Os fatos de pintor seriam uma óptima metáfora que, não fosse o caso grave e o humor inoportuno, dir-se-ia servirem para pintar a manta. Mas num país onde se assalta Tancos, rouba material de guerra, e toda a linha de comando assobia para o lado, isto quase parece um delito irrelevante. Num país onde morreram dezenas de pessoas em incêndios por falhas graves de coordenação da Protecção Civil, que tinha visto as suas chefias serem substituídas pouco tempo antes por boys socialistas, isto parece uma falha menor.

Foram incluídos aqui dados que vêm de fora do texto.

Lemma qpow_bernoulli (d : Q) (k : nat) :
  0 <= d -> d <= 1 -> qpow d k * (1 + inject_Z (Z.of_nat k) * (1 - d)) <= 1.
Proof.
  intros Hlo Hhi. induction k as [|k IH].
  - change (1 * (1 + 0 * (1 - d)) <= 1). lra.
  - rewrite Nat2Z.inj_succ. unfold Z.succ. rewrite inject_Z_plus.
    change (inject_Z 1) with 1. simpl qpow.
    pose proof (qpow_nonneg d k Hlo) as Hq.
    assert (Hk : 0 <= inject_Z (Z.of_nat k)).
    { change 0 with (inject_Z 0). rewrite <- Zle_Qle. lia. }
    set (n := inject_Z (Z.of_nat k)) in *. set (q := qpow d k) in *.
    assert (Hsq : 0 <= (1 - d) * (1 - d)) by nra.
    assert (Hnsq : 0 <= n * ((1 - d) * (1 - d))) by now apply Qmult_le_0_compat.
    assert (H1 : d * (1 + (n + 1) * (1 - d)) <= 1 + n * (1 - d)).
    { setoid_replace (d * (1 + (n + 1) * (1 - d)))
        with (1 + n * (1 - d) - (n * ((1 - d) * (1 - d)) + (1 - d) * (1 - d)))
        by ring. lra. }
    assert (H2 : q * (d * (1 + (n + 1) * (1 - d))) <= q * (1 + n * (1 - d)))
      by (apply scale_le; assumption).
    lra.
Qed.

(** A geometric sequence of ratio below one gets under any positive bound. *)
Lemma geometric_small (d W e : Q) :
  0 <= d -> d < 1 -> 0 <= W -> 0 < e -> exists k, W * qpow d k <= e.
Proof.
  intros Hlo Hhi HW He.
  destruct (Qarchimedean (W / (e * (1 - d)))) as [p Hp].
  exists (Pos.to_nat p).
  pose proof (qpow_bernoulli d (Pos.to_nat p) Hlo (Qlt_le_weak _ _ Hhi)) as Hb.
  pose proof (qpow_nonneg d (Pos.to_nat p) Hlo) as Hq.
  rewrite positive_nat_Z in Hb.
  change (inject_Z (Z.pos p)) with (Z.pos p # 1) in Hb.
  set (n := Z.pos p # 1) in *. set (q := qpow d (Pos.to_nat p)) in *.
  assert (Hh : 0 < e * (1 - d)) by nra.
  assert (HWn : W <= n * (e * (1 - d))).
  { apply Qlt_le_weak. apply (Qmult_lt_r _ _ _ Hh) in Hp.
    assert (E : W / (e * (1 - d)) * (e * (1 - d)) == W) by (field; lra).
    rewrite E in Hp. exact Hp. }
  assert (Hn : 0 <= n) by (unfold n; apply Qle_bool_iff; reflexivity).
  assert (H1 : W * q <= (e * (1 + n * (1 - d))) * q).
  { rewrite !(Qmult_comm _ q). apply scale_le; [exact Hq | nra]. }
  assert (H2 : e * (q * (1 + n * (1 - d))) <= e * 1)
    by (apply scale_le; [lra | exact Hb]).
  lra.
Qed.

(** ** The [while] loop of [iterate_pagerank] *)

Lemma iterate_loop_stop (fuel : nat) (corpus : Corpus) d st :
  any_exceeds (snd st) = false -> iterate_loop fuel corpus d st = Some (Ok (fst st)).
Proof.
  intros H. destruct fuel; simpl; now rewrite H.
Qed.

Lemma iterate_loop_pass (fuel : nat) (corpus : Corpus) d st st' :
  any_exceeds (snd st) = true -> iterate_pass corpus d st = Ok st' ->
  iterate_loop (S fuel) corpus d st = iterate_loop fuel corpus d st'.
Proof.
  intros H Hp. simpl. now rewrite H, Hp.
Qed.

Lemma any_exceeds_false (changes : dict change) :
  (forall c, In c (values changes) -> exists q, c = Fin q /\ q <= threshold) ->
  any_exceeds changes = false.
Proof.
  intros H. unfold any_exceeds. destruct (existsb exceeds (values changes)) eqn:E;
    [|reflexivity].
  apply existsb_exists in E. destruct E as (c & Hin & Hex).
  destruct (H c Hin) as (q & -> & Hq). simpl in Hex.
  apply Qle_bool_iff in Hq. rewrite Hq in Hex. discriminate.
Qed.

Section Convergence.
Variables (corpus : Corpus) (d : Q).
Hypothesis graph : link_graph corpus.
Hypothesis d_lo : 0 <= d.
Hypothesis d_hi : d < 1.

Let N := length corpus.
Let M := share_matrix corpus.

Lemma M_column (j : nat) : (j < N)%nat -> sumn N (fun i => M i j) <= 1.
Proof.
  intros Hj. unfold M, N. rewrite share_matrix_column by assumption. apply Qle_refl.
Qed.
(** * spannerexample: a model of [main.go]

    The program provisions a Cloud Spanner database, seeds two tables and
    reads one of them back.  Everything it does goes through client
    libraries, so the model has two layers:

    - the code of [main.go], written in a small state-and-exit monad, one
      definition per Go function, in the order of the source;
    - the libraries it calls ([regexp], the Spanner clients, [uuid], [zap]),
      which appear as an environment [Env] whose answers are arbitrary,
      together with an in-memory stand-in for the data plane that is used
      where a statement needs to know what a write followed by a read
      returns. *)

From Stdlib Require Import Ascii String.
From stdpp Require Import gmap strings list fin_maps.

(** * Strings *)

Module Str.

(** [strip_prefix p s] removes the literal [p] from the front of [s]. *)
Fixpoint strip_prefix (p s : string) : option string :=
  match p with
  | EmptyString => Some s
  | String a p' =>
      match s with
      | EmptyString => None
      | String b s' => if Ascii.eqb a b then strip_prefix p' s' else None
      end
  end.

(** [contains sub s]: [sub] occurs somewhere in [s]. *)
Fixpoint contains (sub s : string) : bool :=
  match strip_prefix sub s with
  | Some _ => true
  | None =>
      match s with
      | EmptyString => false
      | String _ s' => contains sub s'
      end
  end.
(** * wigle-bluetooth: the event-correlation pipeline of [main.go]

    A shallow embedding of the scanner's Go source: the location cache
    written by the GPS filter, the first-seen map, the BlueZ class lookup,
    the capability legend and the assembly of WiGLE rows, followed by the
    properties of the specification that were checked against it. *)

From Stdlib Require Import ZArith List String Ascii Bool Lia.
From Stdlib Require Import DecimalString SpecFloat.
From stdpp Require Import gmap strings.

Local Open Scope string_scope.
Local Open Scope Z_scope.

(** ** Go values used by the program *)

Module Go.

(** [float64]: an IEEE-754 binary64 value, as sign, mantissa and exponent.
    [S754_finite s m e] stands for [(-1)^s * m * 2^e]. *)
Definition float64 : Type := spec_float.

(** [math.Float64frombits]: the value whose IEEE-754 encoding is [b]. *)
Definition float64_of_bits (b : Z) : float64 :=
  let s := Z.testbit b 63 in
  let ex := Z.land (Z.shiftr b 52) 0x7FF in
  let frac := Z.land b 0xFFFFFFFFFFFFF in
  if ex =? 0 then
    match frac with
    | Zpos m => S754_finite s m (-1074)
    | _ => S754_zero s
    end
  else if ex =? 0x7FF then
    (if frac =? 0 then S754_infinity s else S754_nan)
  else
    match frac + 2 ^ 52 with
    | Zpos m => S754_finite s m (ex - 1075)
    | _ => S754_nan
    end.

(** The integer part of a finite value, rounded toward zero; [None] for
    infinities and NaN. *)
Definition float64_trunc (x : float64) : option Z :=
  match x with
  | S754_zero _ => Some 0
  | S754_finite s m e =>
      let a := Z.shiftl (Zpos m) e in
      Some (if s then - a else a)
  | S754_infinity _ | S754_nan => None
  end.

(** The exact value of a finite [x] as a fraction [num / den], with [den]
    a positive power of two. *)
Definition float64_ratio (x : float64) : option (Z * Z) :=
  match x with
  | S754_zero _ => Some (0, 1)
  | S754_finite s m e =>
      let num := Zpos m * 2 ^ Z.max 0 e in
      Some (if s then - num else num, 2 ^ Z.max 0 (- e))
  | S754_infinity _ | S754_nan => None
  end.

(** [fmt.Sprintf("%d", n)]. *)
Definition fmt_d (n : Z) : string := NilZero.string_of_int (Z.to_int n).
Lemma chat_reply_is_first_of_top10_witness :
  exists payload w',
    chat_endpoint_later demo (fun s => Ok s) (fun _ => Ok demo_probs)
      (py "fever and cough") world0 = (Ok payload, w')
    /\ exists d first rest,
         chat payload = Dict d
         /\ top10 payload = first :: rest
         /\ te_disease_translated first = disease d
         /\ te_confidence first = confidence d.
Proof.
  eexists _, _. split.
  - vm_compute. reflexivity.
  - eapply (chat_reply_is_first_of_top10 demo (fun s => Ok s) (fun _ => Ok demo_probs)
              (py "fever and cough") world0).
    + reflexivity.
    + intros text_en _. reflexivity.
    + vm_compute. reflexivity.
Defined.

(** Without that agreement the reply and the top ten can name different
    diseases: here the model scores the second call otherwise. *)
Lemma chat_reply_differs_from_top10 :
  exists payload w' d first rest,
    chat_endpoint_later demo (fun s => Ok s) (fun _ => Ok [ (6 # 10); (1 # 10); (3 # 10) ]%Q)
      (py "fever and cough") world0 = (Ok payload, w')
    /\ chat payload = Dict d
    /\ top10 payload = first :: rest
    /\ disease d = py "Malaria"
    /\ te_disease_translated first = py "Common Cold".
Proof.
  eexists _, _, _, _, _. vm_compute. repeat split.
Qed.

Lemma chat_endpoint_switch_fails_after_switching_witness :
  chat_endpoint demo (py "speak english please") (with_lang (py "fr") world0)
  = (Raise TypeError, with_lang (switch_code ToEnglish) (with_lang (py "fr") world0)).
Proof.
  apply (chat_endpoint_switch_fails_after_switching demo (py "speak english please")
           (with_lang (py "fr") world0) ToEnglish).
  - vm_compute. reflexivity.
  - intros k' [<- | []]. vm_compute. reflexivity.
Defined.


Lemma language_stays_known_witness :
  known_lang (current_lang (after_requests demo [py "speak french"; py "fever"] world0)).
Proof.
  apply (language_stays_known demo [py "speak french"; py "fever"] world0).
  right. now left.
Defined.

Lemma app_py_classifies_greetings_witness :
  classifier_calls (snd (AppPy.chatbot demo (104%N :: py "ello") world0))
    = classifier_calls world0
  /\ classifier_calls (snd (AppPy.run demo None true (104%N :: py "ello") world0))
     = py "hello" :: classifier_calls world0.
Proof.
  apply (app_py_classifies_greetings demo None 104%N (py "ello") (py "hello") world0).
  - intros []; vm_compute; reflexivity.
  - exists (py "en"). vm_compute. reflexivity.
  - vm_compute. reflexivity.
Defined.

Lemma app_py_nothing_sent_witness :
  current_lang (snd (AppPy.run demo (Some [(py "You", py "fever"); (py "Bot", py "...")])
                       true [] world0))
    = current_lang world0
  /\ forall hist chart w',
       AppPy.run demo (Some [(py "You", py "fever"); (py "Bot", py "...")]) true [] world0
         = (Ok (hist, chart), w') ->
       hist = default [] (Some [(py "You", py "fever"); (py "Bot", py "...")]).
Proof.
  apply (app_py_nothing_sent demo (Some [(py "You", py "fever"); (py "Bot", py "...")])
           true [] world0).
  now right.
Defined.
(** * xmlschema: global declaration maps and decoded data elements

  A shallow embedding of [xmlschema/dataobjects.py] and
  [xmlschema/namespaces.py], with the properties of the design
  specification stated over it.

  Python objects are modelled by records and inductive types, dictionaries
  by stdpp's [gmap], generators by the list of the items they yield, and
  raised exceptions by explicit outcome types that keep the state reached
  when the exception left the function. *)

From stdpp Require Import gmap strings list fin_maps.

#[local] Set Warnings "-register-all".

Local Open Scope string_scope.
Local Open Scope nat_scope.
Local Open Scope list_scope.

(** ** Decoded data elements ([dataobjects.py]) *)

Module DataObjects.

(** The schema components a data element is bound to are external; only
    the [type] attribute of the bound element is read here. *)
Record XsdType := { xsd_type_id : nat }.
Record XsdElement := { xe_name : string; type : option XsdType }.

(** Decoded values: [True] and [False] are rendered specially by [text]. *)
Inductive PyValue :=
| VBool (b : bool)
| VStr (s : string).

Inductive DataElement :=
  mkDataElement {
      tag : string;
      value : option PyValue;
      attrib : list (string * PyValue);
      nsmap : list (string * string);
      xsd_element : option XsdElement;
      _xsd_type : option XsdType;
      _children : list DataElement
    }.

(** [DataElement.text] *)
Definition text (self : DataElement) : option string :=
  match value self with
  | None => None
  | Some (VBool true) => Some "true"
  | Some (VBool false) => Some "false"
  | Some (VStr s) => Some s
  end.

(** [DataElement.xsd_type] (the property getter) *)
Definition xsd_type (self : DataElement) : option XsdType :=
  match _xsd_type self with
  | Some t => Some t
  | None =>
      match xsd_element self with
      | Some xe => type xe
      | None => None
      end
  end.

(** [DataElement.xsd_type] (the property setter) *)
Definition set_xsd_type (v : option XsdType) (self : DataElement) : DataElement :=
  {| tag := tag self; value := value self; attrib := attrib self;
     nsmap := nsmap self; xsd_element := xsd_element self;
     _xsd_type := v; _children := _children self |}.

(** [DataElement.iter]: the generator is modelled by the list it yields.
    An absent argument is [None]. *)
Fixpoint iter (tag0 : option string) (self : DataElement) : list DataElement :=
  let tag1 := match tag0 with None => "*" | Some t => t end in
  match self with
  | mkDataElement stag _ _ _ _ _ children =>
      (if decide (tag1 = "*" ∨ tag1 = stag) then [self] else [])
        ++ flat_map (iter (Some tag1)) children
  end.

(** Depth-first order, the element first and then its descendants. *)
Fixpoint preorder (self : DataElement) : list DataElement :=
  match self with
  | mkDataElement _ _ _ _ _ _ children => self :: flat_map preorder children
  end.

(** The tag filter of [iter]: an absent tag and ['*'] select everything,
    any other string selects the elements carrying exactly that tag. *)
Definition selects (tag0 : option string) (e : DataElement) : bool :=
  match tag0 with
  | None => true
  | Some t => bool_decide (t = "*") || bool_decide (t = tag e)
  end.

Definition leaf (t : string) : DataElement :=
  mkDataElement t None [] [] None None [].
(** X19 on the sample: the track type loaded into the fresh
    configuration has lost the four flags. *)
Lemma X19_witness :
  exists t' c',
    Load_types 1 sample_fresh
      {| input := written (Store_type sample_stored_type
                             {| written := []; writer_hasError := false |}) ++ [7%Z];
         scanner_hasError := false |} =
      Some (Continue (c', {| input := [7%Z]; scanner_hasError := false |})) /\
    types c' = types sample_fresh ++ [t'] /\
    nameToTypeMap c' !! "track" = Some t' /\
    name t' = "track" /\
    id t' = 12%N /\
    conditions t' = [] /\
    Store_flags t' =
      [false; true; false; false; true; false; false; false; false; false;
       false; false; false; false; false] /\
    feature_names (features t') = ["MaxSpeed"; "Grade"; "Layer"].
Proof.
  apply (X19_Load_types_stored_type sample_stored_type sample_fresh [7%Z]).
  - vm_compute. reflexivity.
  - vm_compute. reflexivity.
  - vm_compute. reflexivity.
  - apply Forall_forall. intros fi Hfi. apply list_elem_of_In in Hfi.
    revert fi Hfi. apply forallb_forall. vm_compute. reflexivity.
  - apply (bool_decide_unpack _). vm_compute. exact I.
  - exists (default NameFeature (GetFeature "Address" sample_fresh)).
    split; vm_compute; reflexivity.
Defined.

Mas não é o caso: nem o delito é irrelevante, nem a falha menor. A crise do Covid-19 é a primeira pandemia que vivemos no auge do globalismo. À velocidade do 5G. Agir rápido, determinadamente e competentemente pode ser a diferença entre um cenário mau e o worst case scenario. Ainda não está tudo perdido, mas é bom lembrar que tempos de excepção exigem medidas excepcionais. O Serviço Nacional de Saúde tem gente competente e responsável. E, já agora, o Governo também. Sei que estas críticas que aqui fiz magoam e até podem ser injustas para tantos que estão a dar tudo para estar à altura da situação. Mas há erros que se sucedem e que podem ter consequências dramáticas. O sucesso não é final e o fracasso não é fatal, disse o maior. E se é verdade que nem tudo está a correr bem, no momento em que escrevo estas linhas ainda podemos esperar que nem tudo seja fatal. Ainda que, neste mesmo momento, a recomendável antecipação das férias da Páscoa e o encerramento das escolas ainda não tenha sido decretado.

Aproveitar a Quaresma – que o mundo cristão celebra – e os seus ensinamentos talvez não seja má ideia. Afirmar isto numa sociedade cada vez mais secularizada – e até anti-cristã – pode ser visto com um misto de indiferença, estranheza e zombaria. Mas é pena, já que neste tempo, recomenda a Igreja que se pratiquem a Penitência, a Oração e a Conversão. E é pena, porque a Penitência, reconhecendo as falhas, a Oração, definindo o propósito, e a Conversão, mobilizando o acto, são práticas que, por si só, valem sempre a pena. E que hoje fazem ainda mais sentido. Reconhecer as falhas, definir o propósito e mobilizar o acto é o que o país espera dos seus líderes.

* Este texto foi escrito ontem após a conferência de imprensa que se seguiu à reunião do Conselho Nacional de Saúde Pública [11.03.2020; 22:30]. Hoje [12.03.2020] o Primeiro-Ministro anunciou a suspensão da actividade lectiva a partir da próxima 2ª feira.